Monitoring the enrichment and isolation of sulfate-reducing bacteria by using oligonucleotide hybridization probes designed from environmentally derived 16S rRNA sequences.

A fluorescently labeled version of a population-specific oligonucleotide hybridization probe was used to monitor the enrichment and isolation of a sulfate-reducing bacterium from a multispecies anaerobic bioreactor. The organism was originally identified as a molecular isolate that was phylogenetically related to Desulfovibrio vulgaris by amplification and sequencing of part of its 16S rRNA sequence. The sequence, in turn, was used to design a population-specific probe. The anaerobic medium used for the organism's enrichment and isolation was based on the physiological properties of the its closest relatives as identified by sequence comparisons.
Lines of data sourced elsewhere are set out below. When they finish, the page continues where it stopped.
(** C9: the counts of [createFrequencyMap s] add up to the number of
    characters the iteration of [s] yields, that is, to the number of code
    points of [s].  For a string without surrogates this is its length; a
    surrogate pair is two code units and counts once. *)
Theorem createFrequencyMap_total (s : jsstring) :
  total_count (createFrequencyMap s) = N.of_nat (length (string_iterator s))
  ∧ (Forall (λ u, is_high_surrogate u = false) s →
     total_count (createFrequencyMap s) = N.of_nat (length s))
  ∧ total_count (createFrequencyMap [0xD83D; 0xDE00]) = 1.
Proof.
  assert (total_count (createFrequencyMap s)
          = N.of_nat (length (string_iterator s))) as Htotal.
  { unfold createFrequencyMap.
    rewrite total_count_fold, total_count_empty. lia. }
  split; [done|]. split; [|vm_compute; reflexivity].
  intros Hbmp. rewrite Htotal, string_iterator_bmp by done.
  by rewrite length_map.
Qed.

Lemma createFrequencyMap_total_witness :
  total_count (createFrequencyMap (lit "hello")) = 5.
Proof.
  apply (proj1 (proj2 (createFrequencyMap_total (lit "hello")))).
  repeat constructor.
Defined.

(** C10: [findWords] distributes over the concatenation of dictionaries. *)
Theorem findWords_app (s : jsstring) (D1 D2 : list jsstring) :
  findWords s (D1 ++ D2) = findWords s D1 ++ findWords s D2.
Proof. rewrite !findWords_filter. apply List.filter_app. Qed.

(** C8: determinism.  Run on the store, each of the three functions
    returns the value the corresponding function of its arguments gives,
    whatever else the store holds and wherever the arguments live in it, and
    leaves every cell that was in the store unchanged; so two runs on the
    same arguments return the same map, the same boolean, and the same
    words in the same order. *)
Theorem runs_are_deterministic :
  (∀ s (h1 h2 : Heap.heap),
     returns_object (Heap.createFrequencyMap s) h1 (createFrequencyMap s) ∧
     returns_object (Heap.createFrequencyMap s) h2 (createFrequencyMap s))
  ∧ (∀ m1 m2 (h1 h2 : Heap.heap) a1 b1 a2 b2,
       Heap.object_at h1 a1 = Some m1 → Heap.object_at h1 b1 = Some m2 →
       Heap.object_at h2 a2 = Some m1 → Heap.object_at h2 b2 = Some m2 →
       returns_bool (Heap.canFormString a1 b1) h1 (canFormString m1 m2) ∧
       returns_bool (Heap.canFormString a2 b2) h2 (canFormString m1 m2))
  ∧ (∀ s D (h1 h2 : Heap.heap) d1 d2,
       Heap.array_at h1 d1 = Some D → Heap.array_at h2 d2 = Some D →
       returns_array (Heap.findWords s d1) h1 (findWords s D) ∧
       returns_array (Heap.findWords s d2) h2 (findWords s D)).
Proof.
  split; [|split].
  - intros s h1 h2. split; apply createFrequencyMap_returns.
  - intros m1 m2 h1 h2 a1 b1 a2 b2 Ha1 Hb1 Ha2 Hb2.
    split; by apply canFormString_returns.
  - intros s D h1 h2 d1 d2 Hd1 Hd2. split; by apply findWords_returns.
Qed.

Lemma runs_are_deterministic_witness :
  let D := map lit ["ate"; "dog"; "tea"]%string in
  let h1 : Heap.heap := {[ 1%positive := Heap.Arr D ]} in
  let h2 : Heap.heap :=
    {[ 1%positive := Heap.Obj {[ lit "x" := 7 ]};
       2%positive := Heap.Arr [lit "left over"];
       5%positive := Heap.Arr D ]} in
  returns_array (Heap.findWords (lit "ate") 1%positive) h1
    (findWords (lit "ate") D) ∧
  returns_array (Heap.findWords (lit "ate") 5%positive) h2
    (findWords (lit "ate") D).
Proof.
  intros D h1 h2.
  apply (proj2 (proj2 runs_are_deterministic) (lit "ate") D h1 h2).
  - vm_compute. reflexivity.
  - vm_compute. reflexivity.
Defined.

(** * Further facts about the three functions *)

Section Multisets.
Implicit Types (s w : jsstring) (c : jsstring) (chars : list jsstring)
  (m : gmap jsstring N) (D : list jsstring).

Lemma occurrences_app c chars1 chars2 :
  occurrences c (chars1 ++ chars2)
  = occurrences c chars1 + occurrences c chars2.
Proof.
  induction chars1 as [|x chars1 IH]; simpl; [done|]. rewrite IH. lia.
Qed.

Lemma occurrences_count_occ c chars :
  occurrences c chars = N.of_nat (count_occ (decide_rel (=)) chars c).
Proof.
  induction chars as [|x chars IH]; simpl; [done|].
  rewrite IH. case_bool_decide as Hx; destruct (decide_rel eq x c); try done; lia.
Qed.

Lemma occurrences_Permutation chars1 chars2 :
  chars1 ≡ₚ chars2 ↔ ∀ c, occurrences c chars1 = occurrences c chars2.
Proof.
  rewrite (Permutation_count_occ (decide_rel (=))). split.
  - intros Hcount c. by rewrite !occurrences_count_occ, Hcount.
  - intros Hocc c. specialize (Hocc c).
    rewrite !occurrences_count_occ in Hocc. lia.
Qed.

Lemma createFrequencyMap_default s c :
  default 0 (createFrequencyMap s !! c) = occurrences c (string_iterator s).
Proof.
  rewrite createFrequencyMap_lookup.
  by destruct (N.eqb_spec (occurrences c (string_iterator s)) 0) as [->|].
Qed.

Lemma createFrequencyMap_eq_iff s w :
  createFrequencyMap s = createFrequencyMap w
  ↔ ∀ c, occurrences c (string_iterator s) = occurrences c (string_iterator w).
Proof.
  split.
  - intros Heq c. by rewrite <- !createFrequencyMap_default, Heq.
  - intros Hocc. apply map_eq. intros c.
    by rewrite !createFrequencyMap_lookup, Hocc.
Qed.

Lemma formable_occurrences s w :
  formable s w = true
  ↔ ∀ c, occurrences c (string_iterator w) ≤ occurrences c (string_iterator s).
Proof.
  unfold formable. rewrite canFormString_true. split.
  - intros Hcov c.
    destruct (N.eqb_spec (occurrences c (string_iterator w)) 0) as [E|E];
      [lia|].
    destruct (Hcov c (occurrences c (string_iterator w))) as (n' & Hn' & Hle).
    { rewrite createFrequencyMap_lookup.
      by destruct (N.eqb_spec (occurrences c (string_iterator w)) 0). }
    pose proof (createFrequencyMap_default s c) as Hs.
    rewrite Hn' in Hs. simpl in Hs. lia.
  - intros Hocc c n. rewrite !createFrequencyMap_lookup.
    specialize (Hocc c).
    destruct (N.eqb_spec (occurrences c (string_iterator w)) 0) as [E|E];
      [done|].
    intros [= <-].
    destruct (N.eqb_spec (occurrences c (string_iterator s)) 0) as [E'|E'];
      [lia|].
    eauto.
Qed.

Lemma canFormString_refl m : canFormString m m = true.
Proof. apply canFormString_true. intros key n Hn. exists n. by split. Qed.

Lemma canFormString_trans m1 m2 m3 :
  canFormString m1 m2 = true → canFormString m2 m3 = true →
  canFormString m1 m3 = true.
Proof.
  rewrite !canFormString_true. intros H12 H23 key n Hn.
  destruct (H23 key n Hn) as (n2 & Hn2 & Hle2).
  destruct (H12 key n2 Hn2) as (n1 & Hn1 & Hle1).
  exists n1. split; [done | lia].
Qed.

Lemma canFormString_antisym m1 m2 :
  canFormString m1 m2 = true → canFormString m2 m1 = true → m1 = m2.
Proof.
  rewrite !canFormString_true. intros H12 H21.
  apply map_eq. intros key.
  destruct (m1 !! key) as [n1|] eqn:E1, (m2 !! key) as [n2|] eqn:E2.
  - destruct (H12 key n2 E2) as (a & Ha & Hle1).
    destruct (H21 key n1 E1) as (b & Hb & Hle2).
    f_equal. assert (a = n1) by congruence. assert (b = n2) by congruence.
    lia.
  - destruct (H21 key n1 E1) as (b & Hb & _). congruence.
  - destruct (H12 key n2 E2) as (a & Ha & _). congruence.
  - done.
Qed.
Of 30 isolates examined, only 3 hybridized with the probe. Nearly complete 16S rRNA sequences determined for each of these three isolates (i) had no mismatches with the probe target site, (ii) were identical to the amplified partial sequence of about 500 nucleotides and to one another in all other positions, and (iii) were 93.9% similar to that of D. vulgaris. In addition, one isolate chosen for further study (strain PT-2) had a substrate specificity comparable to that of D. vulgaris. These results confirmed that polymerase chain reaction amplification of 16S rRNA sequences from environmental samples can be accurate and can also provide phylogenetic information from which aspects of a population's physiology can be inferred.